About this task: Hunt for the word "Require" across the entries below, copying each line that holds it.

Supplied records:
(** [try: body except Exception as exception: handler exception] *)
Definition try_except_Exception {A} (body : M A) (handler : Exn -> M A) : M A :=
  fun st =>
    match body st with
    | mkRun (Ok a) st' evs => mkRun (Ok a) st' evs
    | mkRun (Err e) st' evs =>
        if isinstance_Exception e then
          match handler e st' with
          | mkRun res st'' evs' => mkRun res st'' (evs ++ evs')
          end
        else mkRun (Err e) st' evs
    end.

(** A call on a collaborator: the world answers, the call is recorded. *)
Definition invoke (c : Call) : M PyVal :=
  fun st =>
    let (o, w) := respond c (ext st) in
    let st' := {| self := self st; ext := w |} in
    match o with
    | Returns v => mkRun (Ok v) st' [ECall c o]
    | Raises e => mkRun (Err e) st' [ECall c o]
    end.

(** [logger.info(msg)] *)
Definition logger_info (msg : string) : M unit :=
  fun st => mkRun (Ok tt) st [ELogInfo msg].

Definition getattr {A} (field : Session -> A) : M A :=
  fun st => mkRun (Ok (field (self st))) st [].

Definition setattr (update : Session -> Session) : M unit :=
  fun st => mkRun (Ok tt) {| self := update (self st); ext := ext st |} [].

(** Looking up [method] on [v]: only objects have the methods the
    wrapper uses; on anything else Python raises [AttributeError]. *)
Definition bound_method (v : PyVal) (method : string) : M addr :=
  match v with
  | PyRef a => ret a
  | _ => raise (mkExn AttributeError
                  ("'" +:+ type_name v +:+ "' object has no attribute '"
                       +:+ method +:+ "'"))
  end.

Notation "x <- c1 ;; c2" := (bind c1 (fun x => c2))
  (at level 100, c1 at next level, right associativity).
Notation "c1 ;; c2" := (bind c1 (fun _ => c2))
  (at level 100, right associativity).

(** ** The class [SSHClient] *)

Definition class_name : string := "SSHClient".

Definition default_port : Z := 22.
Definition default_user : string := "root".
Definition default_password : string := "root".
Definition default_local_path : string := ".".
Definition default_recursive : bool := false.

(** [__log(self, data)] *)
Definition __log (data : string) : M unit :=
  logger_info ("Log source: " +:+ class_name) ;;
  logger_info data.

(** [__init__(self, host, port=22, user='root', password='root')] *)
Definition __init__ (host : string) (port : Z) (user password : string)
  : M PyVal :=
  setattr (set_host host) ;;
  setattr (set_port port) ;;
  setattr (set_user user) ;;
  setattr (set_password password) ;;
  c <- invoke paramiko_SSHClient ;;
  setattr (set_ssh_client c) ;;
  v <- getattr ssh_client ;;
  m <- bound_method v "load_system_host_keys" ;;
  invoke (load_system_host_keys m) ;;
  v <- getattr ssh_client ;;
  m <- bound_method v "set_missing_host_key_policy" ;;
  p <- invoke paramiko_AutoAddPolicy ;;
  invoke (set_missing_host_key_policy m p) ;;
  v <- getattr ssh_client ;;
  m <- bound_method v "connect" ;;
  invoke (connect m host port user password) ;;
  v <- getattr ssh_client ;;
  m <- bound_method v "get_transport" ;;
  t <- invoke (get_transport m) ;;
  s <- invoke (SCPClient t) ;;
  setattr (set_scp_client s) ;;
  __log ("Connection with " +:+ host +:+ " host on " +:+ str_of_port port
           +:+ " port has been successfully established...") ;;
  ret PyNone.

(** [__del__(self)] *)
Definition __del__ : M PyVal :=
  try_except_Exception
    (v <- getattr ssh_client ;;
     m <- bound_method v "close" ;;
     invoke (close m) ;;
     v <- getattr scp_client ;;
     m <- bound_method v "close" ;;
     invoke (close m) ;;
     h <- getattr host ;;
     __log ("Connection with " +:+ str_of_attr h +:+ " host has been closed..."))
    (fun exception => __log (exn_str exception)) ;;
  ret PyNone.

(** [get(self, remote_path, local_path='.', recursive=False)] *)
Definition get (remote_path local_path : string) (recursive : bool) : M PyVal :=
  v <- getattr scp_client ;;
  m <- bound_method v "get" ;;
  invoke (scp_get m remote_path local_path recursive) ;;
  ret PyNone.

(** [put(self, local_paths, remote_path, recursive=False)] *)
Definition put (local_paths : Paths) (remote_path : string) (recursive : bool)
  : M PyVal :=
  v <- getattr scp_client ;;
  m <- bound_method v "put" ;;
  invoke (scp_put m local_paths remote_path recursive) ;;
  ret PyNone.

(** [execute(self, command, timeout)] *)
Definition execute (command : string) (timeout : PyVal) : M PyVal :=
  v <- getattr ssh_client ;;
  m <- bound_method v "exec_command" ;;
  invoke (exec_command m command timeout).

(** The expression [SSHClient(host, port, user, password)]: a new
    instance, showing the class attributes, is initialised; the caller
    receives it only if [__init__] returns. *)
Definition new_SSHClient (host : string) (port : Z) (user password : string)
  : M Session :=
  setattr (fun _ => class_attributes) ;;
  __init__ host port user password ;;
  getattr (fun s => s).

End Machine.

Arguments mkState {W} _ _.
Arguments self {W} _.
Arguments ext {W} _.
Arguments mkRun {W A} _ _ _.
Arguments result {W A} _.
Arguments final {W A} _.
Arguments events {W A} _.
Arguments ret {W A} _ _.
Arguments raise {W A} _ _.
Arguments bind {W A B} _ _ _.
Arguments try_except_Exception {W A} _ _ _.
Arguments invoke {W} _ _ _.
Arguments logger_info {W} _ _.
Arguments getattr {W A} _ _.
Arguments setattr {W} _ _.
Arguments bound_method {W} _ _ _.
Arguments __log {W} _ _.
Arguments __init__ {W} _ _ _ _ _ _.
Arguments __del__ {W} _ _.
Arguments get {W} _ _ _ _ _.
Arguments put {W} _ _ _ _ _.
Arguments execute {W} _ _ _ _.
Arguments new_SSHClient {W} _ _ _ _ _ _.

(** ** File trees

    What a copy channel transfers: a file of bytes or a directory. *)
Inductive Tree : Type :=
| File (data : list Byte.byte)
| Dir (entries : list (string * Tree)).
==
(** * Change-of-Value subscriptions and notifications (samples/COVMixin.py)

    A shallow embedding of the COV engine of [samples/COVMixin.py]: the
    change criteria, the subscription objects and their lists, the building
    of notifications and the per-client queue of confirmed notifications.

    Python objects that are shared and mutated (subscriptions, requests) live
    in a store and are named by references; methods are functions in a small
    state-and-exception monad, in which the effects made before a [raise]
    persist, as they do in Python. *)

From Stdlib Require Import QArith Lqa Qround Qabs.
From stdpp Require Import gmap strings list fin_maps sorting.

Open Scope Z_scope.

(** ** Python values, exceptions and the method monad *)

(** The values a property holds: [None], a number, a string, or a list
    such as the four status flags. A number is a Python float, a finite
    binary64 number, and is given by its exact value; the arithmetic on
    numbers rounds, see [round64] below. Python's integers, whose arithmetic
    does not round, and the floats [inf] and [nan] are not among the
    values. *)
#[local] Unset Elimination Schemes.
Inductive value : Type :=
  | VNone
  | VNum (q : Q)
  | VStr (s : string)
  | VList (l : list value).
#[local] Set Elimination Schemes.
...
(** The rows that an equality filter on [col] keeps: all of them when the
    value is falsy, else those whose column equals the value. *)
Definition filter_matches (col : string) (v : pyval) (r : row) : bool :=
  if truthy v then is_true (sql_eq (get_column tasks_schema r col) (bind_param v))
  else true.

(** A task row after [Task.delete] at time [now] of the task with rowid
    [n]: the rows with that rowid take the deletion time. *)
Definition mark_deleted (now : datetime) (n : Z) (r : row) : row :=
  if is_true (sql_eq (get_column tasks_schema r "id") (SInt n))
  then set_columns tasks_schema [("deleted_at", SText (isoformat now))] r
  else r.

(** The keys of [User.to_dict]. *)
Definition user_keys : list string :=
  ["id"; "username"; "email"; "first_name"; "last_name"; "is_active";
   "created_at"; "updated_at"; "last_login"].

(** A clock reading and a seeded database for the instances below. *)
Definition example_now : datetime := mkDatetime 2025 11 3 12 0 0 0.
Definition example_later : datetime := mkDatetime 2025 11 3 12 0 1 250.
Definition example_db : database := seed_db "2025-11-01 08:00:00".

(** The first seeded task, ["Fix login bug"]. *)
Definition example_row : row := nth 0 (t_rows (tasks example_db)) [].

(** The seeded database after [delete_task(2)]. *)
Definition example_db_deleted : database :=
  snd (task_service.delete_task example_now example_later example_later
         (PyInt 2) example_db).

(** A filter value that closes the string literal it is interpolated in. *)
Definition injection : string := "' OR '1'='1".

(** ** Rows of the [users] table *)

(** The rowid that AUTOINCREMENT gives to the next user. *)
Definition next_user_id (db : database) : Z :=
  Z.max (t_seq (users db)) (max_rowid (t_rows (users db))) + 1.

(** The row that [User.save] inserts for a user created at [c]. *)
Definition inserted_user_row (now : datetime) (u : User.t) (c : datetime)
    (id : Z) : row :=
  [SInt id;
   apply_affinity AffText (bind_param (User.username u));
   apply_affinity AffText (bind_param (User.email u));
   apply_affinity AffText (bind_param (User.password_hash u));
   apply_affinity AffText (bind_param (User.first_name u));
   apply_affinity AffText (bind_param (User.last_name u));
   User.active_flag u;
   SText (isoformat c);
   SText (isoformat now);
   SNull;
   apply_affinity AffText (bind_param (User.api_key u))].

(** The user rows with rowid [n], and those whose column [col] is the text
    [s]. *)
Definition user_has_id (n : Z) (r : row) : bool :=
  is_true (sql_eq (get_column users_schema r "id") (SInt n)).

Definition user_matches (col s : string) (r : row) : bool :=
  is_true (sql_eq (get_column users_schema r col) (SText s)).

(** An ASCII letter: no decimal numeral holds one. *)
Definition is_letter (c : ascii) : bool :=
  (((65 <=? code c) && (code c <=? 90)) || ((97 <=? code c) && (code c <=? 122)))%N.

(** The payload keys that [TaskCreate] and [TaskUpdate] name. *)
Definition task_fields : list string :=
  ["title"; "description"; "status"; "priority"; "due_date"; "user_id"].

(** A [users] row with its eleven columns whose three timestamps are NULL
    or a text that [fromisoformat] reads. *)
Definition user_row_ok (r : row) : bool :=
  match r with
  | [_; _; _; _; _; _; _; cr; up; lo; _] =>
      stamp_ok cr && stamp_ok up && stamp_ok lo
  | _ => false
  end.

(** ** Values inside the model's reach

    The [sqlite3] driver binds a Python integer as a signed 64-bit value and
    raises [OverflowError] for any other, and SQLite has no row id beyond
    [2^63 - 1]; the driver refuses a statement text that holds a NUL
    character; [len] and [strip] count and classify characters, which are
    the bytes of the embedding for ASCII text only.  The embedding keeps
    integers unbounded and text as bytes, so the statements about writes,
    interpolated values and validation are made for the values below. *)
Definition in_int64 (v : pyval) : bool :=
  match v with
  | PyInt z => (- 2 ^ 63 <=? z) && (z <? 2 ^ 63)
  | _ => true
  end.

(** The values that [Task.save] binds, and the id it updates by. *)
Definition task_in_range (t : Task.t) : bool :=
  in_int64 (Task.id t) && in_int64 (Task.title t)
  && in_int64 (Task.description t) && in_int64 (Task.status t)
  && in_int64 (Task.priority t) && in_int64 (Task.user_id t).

Result:
From Stdlib Require Import QArith Lqa Qround Qabs.
From stdpp Require Import gmap strings list fin_maps sorting.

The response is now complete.